#### [WHAT YOU WILL DO]
Find every line in the records below that contains "Hstep", and copy it.

#### [DATASET ENTRIES]
(* ===== verification/VPowerInv.v ===== *)
(** * VPowerInv: the invariant of the voting-power ledger

    [vinv m]: the items are well typed; the power of a delegator is the sum of
    its chunks; the power of a delegatee is the sum of the power of its
    delegators, its self power the part of its own address, and its list of
    delegators is exactly the addresses that have power bonded to it; frozen
    power is the sum of the frozen chunks.  Sums are [int64] sums, so the
    equations hold modulo [2^64] whatever the amounts. *)
From stdpp Require Import base gmap list strings.
From Stdlib Require Import ZArith Lia.
From S2P Require Import Prelude XErrors GoMonad LedgerKeys Ledger LedgerSpec Proto Signer VPowerItems.

Abbreviation vmap := (gmap bytes VItem).

Section Typed.
Context `{CryptoLib}.

(** The items stored under a key: the type follows the key's prefix, and the
    power an item carries is the sum of its chunks. *)
Definition vitem_ok (k : bytes) (x : VItem) : Prop :=
  match x with
  | IVPower v =>
      k = LedgerKeyVPower (v_from v) (v_to v) /\ v_key v = k /\
      length (v_from v) = AddrSize /\ length (v_to v) = AddrSize /\
      v_SumPower v = i64 (chunk_sum (v_PowerChunks v)) /\
      v_PowerChunks v <> [] /\ Forall chunk_ok (v_PowerChunks v)
  | IDelegatee d =>
      k = LedgerKeyDelegatee (d_addr d) /\ d_key d = k /\ d_addr d = PubKeyBytes2Addr (d_PubKey d) /\
      length (d_addr d) = AddrSize /\ in_i64 (d_SumPower d) /\ in_i64 (d_SelfPower d)
  | IFrozen f =>
      (exists h from, k = LedgerKeyFrozenVPower h from /\ in_i64 h /\ length from = AddrSize) /\
      f_RefundPower f = i64 (chunk_sum (f_PowerChunks f)) /\ Forall chunk_ok (f_PowerChunks f)
  | IBlockCount c => (exists a, k = LedgerKeyMissedBlockCount a) /\ in_i64 c
  end.

End Typed.

Section Laws.
Context `{VPowerProtos, !VPowerProtosLaws, CryptoLib}.

Lemma BlockCount_roundtrip c :
  in_i64 c -> BlockCount_Decode (put_be 8 (u64 c)) = Ok c.
Proof.
  intros Hc. unfold BlockCount_Decode. rewrite length_put_be; cbn [Nat.ltb Nat.leb].
  rewrite take_ge by (rewrite length_put_be; lia).
  rewrite get_put_be. unfold u64. rewrite Z.mul_0_l, Z.add_0_l. change (256 ^ Z.of_nat 8) with (2 ^ 64).
  rewrite Z.mod_mod by lia. f_equal. transitivity (i64 c); [|now apply i64_id].
  apply eqm64_i64. unfold eqm64. now rewrite Z.mod_mod by lia.
Qed.

#[export, refine] Instance VItem_laws : LedgerItemLaws VItem := { item_ok := vitem_ok }.
Proof.
  intros k [v|d|f|c]; cbn; unfold decode_at; cbn.
  - intros (-> & Hkey & Hf & Ht & Hs & _ & Hc).
    destruct (proto_roundtrip (MkVPowerProto (v_SumPower v) (v_PowerChunks v))) as (b & Hm & Hu).
    { split; [|done]. cbn. rewrite Hs. apply i64_range. }
    exists b. unfold VPower_Encode, defaultNewItem; rewrite Hm; cbn. split; [done|].
    unfold VPower_Decode. rewrite Hu; cbn.
    rewrite length_app, Hf, Ht; cbn. rewrite take_app_length', drop_app_length' by done.
    now destruct v; cbn in *; subst.
  - intros (-> & Hkey & Ha & Hl & Hs & He).
    destruct (proto_roundtrip (MkDelegateeProto (d_PubKey d) (d_Delegators d) (d_SumPower d) (d_SelfPower d)))
      as (b & Hm & Hu); [done|].
    exists b. unfold Delegatee_Encode; rewrite Hm; cbn. split; [done|].
    unfold defaultNewItem, Delegatee_Decode; cbn. rewrite Hu; cbn.
    destruct d; cbn in *. now subst.
  - intros ((h & from & -> & Hh & Hl) & Hr & Hc).
    destruct (proto_roundtrip (MkFrozenVPowerProto (f_RefundPower f) (f_PowerChunks f)))
      as (b & Hm & Hu).
    { split; [|done]. cbn. rewrite Hr. apply i64_range. }
    exists b. unfold Frozen_Encode; rewrite Hm; cbn. split; [done|].
    unfold defaultNewItem, Frozen_Decode; cbn. rewrite Hu; cbn. now destruct f.
  - intros ((a & ->) & Hc). eexists; split; [reflexivity|].
    unfold defaultNewItem; cbn [bytes_HasPrefix LedgerKeyMissedBlockCount KeyPrefixMissedBlockCount app
      KeyPrefixVPower KeyPrefixDelegatee KeyPrefixFrozenVPower Z.eqb Pos.eqb andb obind VItem_Decode].
    now rewrite BlockCount_roundtrip.
Defined.

End Laws.

(** ** The invariant across items *)

(** The power [f] has bonded to [a]. *)
Definition vsum (m : vmap) (f a : Address) : Z :=
  match m !! LedgerKeyVPower f a with
  | Some (IVPower v) => chunk_sum (v_PowerChunks v)
  | _ => 0
  end.

(** The power bonded to [a] by its delegators. *)
Definition vsum_all (m : vmap) (a : Address) : Z :=
  match m !! LedgerKeyDelegatee a with
  | Some (IDelegatee d) => zsum (map (fun f => vsum m f a) (d_Delegators d))
  | _ => 0
  end.

(** The delegatee at [a] agrees with the powers bonded to it. *)
Record dgt_ok (m : vmap) (a : Address) (d : Delegatee) : Prop := {
  dk_nodup : NoDup (d_Delegators d);
  dk_powers : forall f, f ∈ d_Delegators d <-> is_Some (m !! LedgerKeyVPower f a);
  dk_sum : d_SumPower d = i64 (zsum (map (fun f => vsum m f a) (d_Delegators d)));
  dk_self : d_SelfPower d = i64 (vsum m a a);
}.

(** The part of the ledger that belongs to the delegatee at [a]; without a
    delegatee there is no power bonded to it. *)
Definition dgt_part (m : vmap) (a : Address) : Prop :=
  match m !! LedgerKeyDelegatee a with
  | Some (IDelegatee d) => dgt_ok m a d
  | Some _ => False
  | None => forall f, m !! LedgerKeyVPower f a = None
  end.

Definition typed `{CryptoLib} (m : vmap) : Prop := forall k x, m !! k = Some x -> vitem_ok k x.

Record vinv `{CryptoLib} (m : vmap) : Prop := {
  vi_typed : typed m;
  vi_part : forall a, length a = AddrSize -> dgt_part m a;
}.

(** What is bonded and what is frozen, as exact sums of the chunks. *)
Definition bonded_of (_ : bytes) (x : VItem) : Z :=
  match x with IVPower v => chunk_sum (v_PowerChunks v) | _ => 0 end.
Definition frozen_of (_ : bytes) (x : VItem) : Z :=
  match x with IFrozen f => chunk_sum (f_PowerChunks f) | _ => 0 end.
Definition bonded (m : vmap) : Z := msum bonded_of m.
Definition frozen (m : vmap) : Z := msum frozen_of m.

Lemma chunk_sum_app a b : chunk_sum (a ++ b) = chunk_sum a + chunk_sum b.
Proof. unfold chunk_sum. now rewrite map_app, zsum_app. Qed.

Lemma vsum_lookup m f a v :
  m !! LedgerKeyVPower f a = Some (IVPower v) -> vsum m f a = chunk_sum (v_PowerChunks v).
Proof. unfold vsum. now intros ->. Qed.

Lemma vsum_None m f a : m !! LedgerKeyVPower f a = None -> vsum m f a = 0.
Proof. unfold vsum. now intros ->. Qed.

(** Keys of powers to the same delegatee differ by the delegator. *)
Lemma vkey_inj_from f g a : LedgerKeyVPower f a = LedgerKeyVPower g a -> f = g.
Proof. unfold LedgerKeyVPower. intros [= E]. now apply app_inv_tail in E. Qed.

Lemma vkey_to f a g b :
  length a = length b -> LedgerKeyVPower f a = LedgerKeyVPower g b -> f = g /\ a = b.
Proof. unfold LedgerKeyVPower. intros HL [= E]. now apply app_inj_2 in E. Qed.

Lemma vsum_agree m m' f a :
  m' !! LedgerKeyVPower f a = m !! LedgerKeyVPower f a -> vsum m' f a = vsum m f a.
Proof. unfold vsum. now intros ->. Qed.

(** A delegatee is untouched by writes to other keys. *)
Lemma dgt_ok_ext m m' a d :
  (forall f, m' !! LedgerKeyVPower f a = m !! LedgerKeyVPower f a) ->
  dgt_ok m a d -> dgt_ok m' a d.
Proof.
  intros E [Hn Hp Hs He]. split; [done| | |].
  - intros f. now rewrite E.
  - rewrite Hs. f_equal. apply zsum_map_ext. intros f _. symmetry. now apply vsum_agree.
  - rewrite He. f_equal. symmetry. now apply vsum_agree.
Qed.

Lemma dgt_part_ext m m' a :
  m' !! LedgerKeyDelegatee a = m !! LedgerKeyDelegatee a ->
  (forall f, m' !! LedgerKeyVPower f a = m !! LedgerKeyVPower f a) ->
  dgt_part m a -> dgt_part m' a.
Proof.
  unfold dgt_part. intros -> E. destruct (m !! _) as [[]|]; try done.
  - now apply dgt_ok_ext.
  - intros Hn f. now rewrite E.
Qed.

Lemma zsum_upd (g h : Address -> Z) l x :
  NoDup l -> x ∈ l -> (forall y, y <> x -> h y = g y) ->
  zsum (map h l) = zsum (map g l) + (h x - g x).
Proof.
  intros Hn Hx E. induction l as [|y l IH]; [now apply not_elem_of_nil in Hx|].
  apply NoDup_cons in Hn as [Hy Hn]. cbn [map zsum]. apply elem_of_cons in Hx as [->|Hx].
  - rewrite (zsum_map_ext h g l); [lia|]. intros z Hz. apply E. congruence.
  - rewrite IH by done. rewrite (E y) by congruence. lia.
Qed.

Lemma vsum_put m m' a f ds :
  NoDup ds -> (forall g, g <> f -> vsum m' g a = vsum m g a) -> (f ∉ ds -> vsum m f a = 0) ->
  zsum (map (fun g => vsum m' g a) (if decide (f ∈ ds) then ds else ds ++ [f])) =
  zsum (map (fun g => vsum m g a) ds) + (vsum m' f a - vsum m f a).
Proof.
  intros Hn Ev H0. destruct (decide (f ∈ ds)) as [Hin|Hin].
  - now apply (zsum_upd (fun g => vsum m g a) (fun g => vsum m' g a)).
  - rewrite map_app, zsum_app, (H0 Hin); cbn.
    rewrite (zsum_map_ext (fun g => vsum m' g a) (fun g => vsum m g a)); [lia|].
    intros g Hg. apply Ev. congruence.
Qed.

Lemma vsum_del m m' a f ds ds' :
  NoDup ds -> NoDup ds' -> f ∈ ds -> (forall g, g ∈ ds' <-> g ∈ ds /\ g <> f) ->
  (forall g, g <> f -> vsum m' g a = vsum m g a) ->
  zsum (map (fun g => vsum m' g a) ds') = zsum (map (fun g => vsum m g a) ds) - vsum m f a.
Proof.
  intros Hn Hn' Hin Hd Ev.
  assert (Hperm : ds ≡ₚ f :: ds').
  { apply NoDup_Permutation; [done| |].
    - apply NoDup_cons. split; [|done]. rewrite Hd. now intros [_ []].
    - intros g. rewrite elem_of_cons, Hd. destruct (decide (g = f)); naive_solver. }
  rewrite Hperm; cbn [map zsum].
  rewrite (zsum_map_ext (fun g => vsum m' g a) (fun g => vsum m g a) ds'); [lia|].
  intros g Hg. apply Ev. now apply Hd in Hg as [_ Hg].
Qed.
(** ** Reading a delegatee or a power *)

Lemma wp_try_readDelegatee s m a Q :
  vcoh ∅ s m ->
  (forall dl d s', vcoh ∅ s' m -> m !! LedgerKeyDelegatee a = Some (IDelegatee d) ->
    vheld s' (LedgerKeyDelegatee a) dl (IDelegatee d) -> ptrs s' = ptrs s -> Q (Ok (inl dl)) s') ->
  (m !! LedgerKeyDelegatee a = None -> Q (Ok (inr ErrNotFoundResult)) s) ->
  wp (try (readDelegatee a true)) Q s.
Proof.
  intros HC HS HN. apply wp_try. destruct (m !! LedgerKeyDelegatee a) as [x|] eqn:Ex.
  - destruct (typed_delegatee m a x (coh_typed _ _ _ HC) Ex) as (d & -> & _).
    eapply led_get_rule; [exact HC|done|done|exact Ex|]. intros dl s' HC' Hdl F. eapply HS; eauto. apply F.
  - eapply led_get_none_rule; [exact HC|done|done|exact Ex|]. now apply HN.
Qed.

(** The limiter counts [p] more power added. *)
Definition lim_moved (lim : VPowerLimiter) (p : Z) (lim' : VPowerLimiter) : Prop :=
  lastTotalPower lim' = lastTotalPower lim /\ addingPower lim' = addingPower lim + p.

(** The limiter: one change of power, counted or refused. *)
Lemma wp_ctrl_CheckLimit s m power (op : bool) Q :
  vcoh ∅ s m -> lim_ok lim_bound (vpowLimiter s) -> (if op then 0 < power else 0 <= power) ->
  lastTotalPower (vpowLimiter s) + addingPower (vpowLimiter s) + (if op then power else 0) <= lim_bound ->
  (forall s', vpowerState s' = vpowerState s -> lim_ok lim_bound (vpowLimiter s') ->
    lim_moved (vpowLimiter s) (if op then power else 0) (vpowLimiter s') -> Q (Ok tt) s') ->
  (forall e, Q (Err e) s) ->
  wp (ctrl_CheckLimit power op) Q s.
Proof.
  intros HC HL Hp Hb HS HE. apply wp_bind, wp_gets, wp_bind, wp_lift.
  pose proof (CheckLimit_step (vpowLimiter s) power op HL Hp Hb) as Hstep.
  destruct (CheckLimit _ _ _) as [lim'|e|]; [|apply HE|done]. apply wp_modify, HS; [done|apply Hstep|].
  destruct Hstep as (_ & ? & _ & ? & _). by split.
Qed.

(** ** Staking *)

(** The power a staking transaction buys. *)
Definition tx_power (tx : Trx) : Z := tx_Amount tx / amountPerPower.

#### [EXERCISE ANSWER]
  pose proof (CheckLimit_step (vpowLimiter s) power op HL Hp Hb) as Hstep.
  destruct (CheckLimit _ _ _) as [lim'|e|]; [|apply HE|done]. apply wp_modify, HS; [done|apply Hstep|].
  destruct Hstep as (_ & ? & _ & ? & _). by split.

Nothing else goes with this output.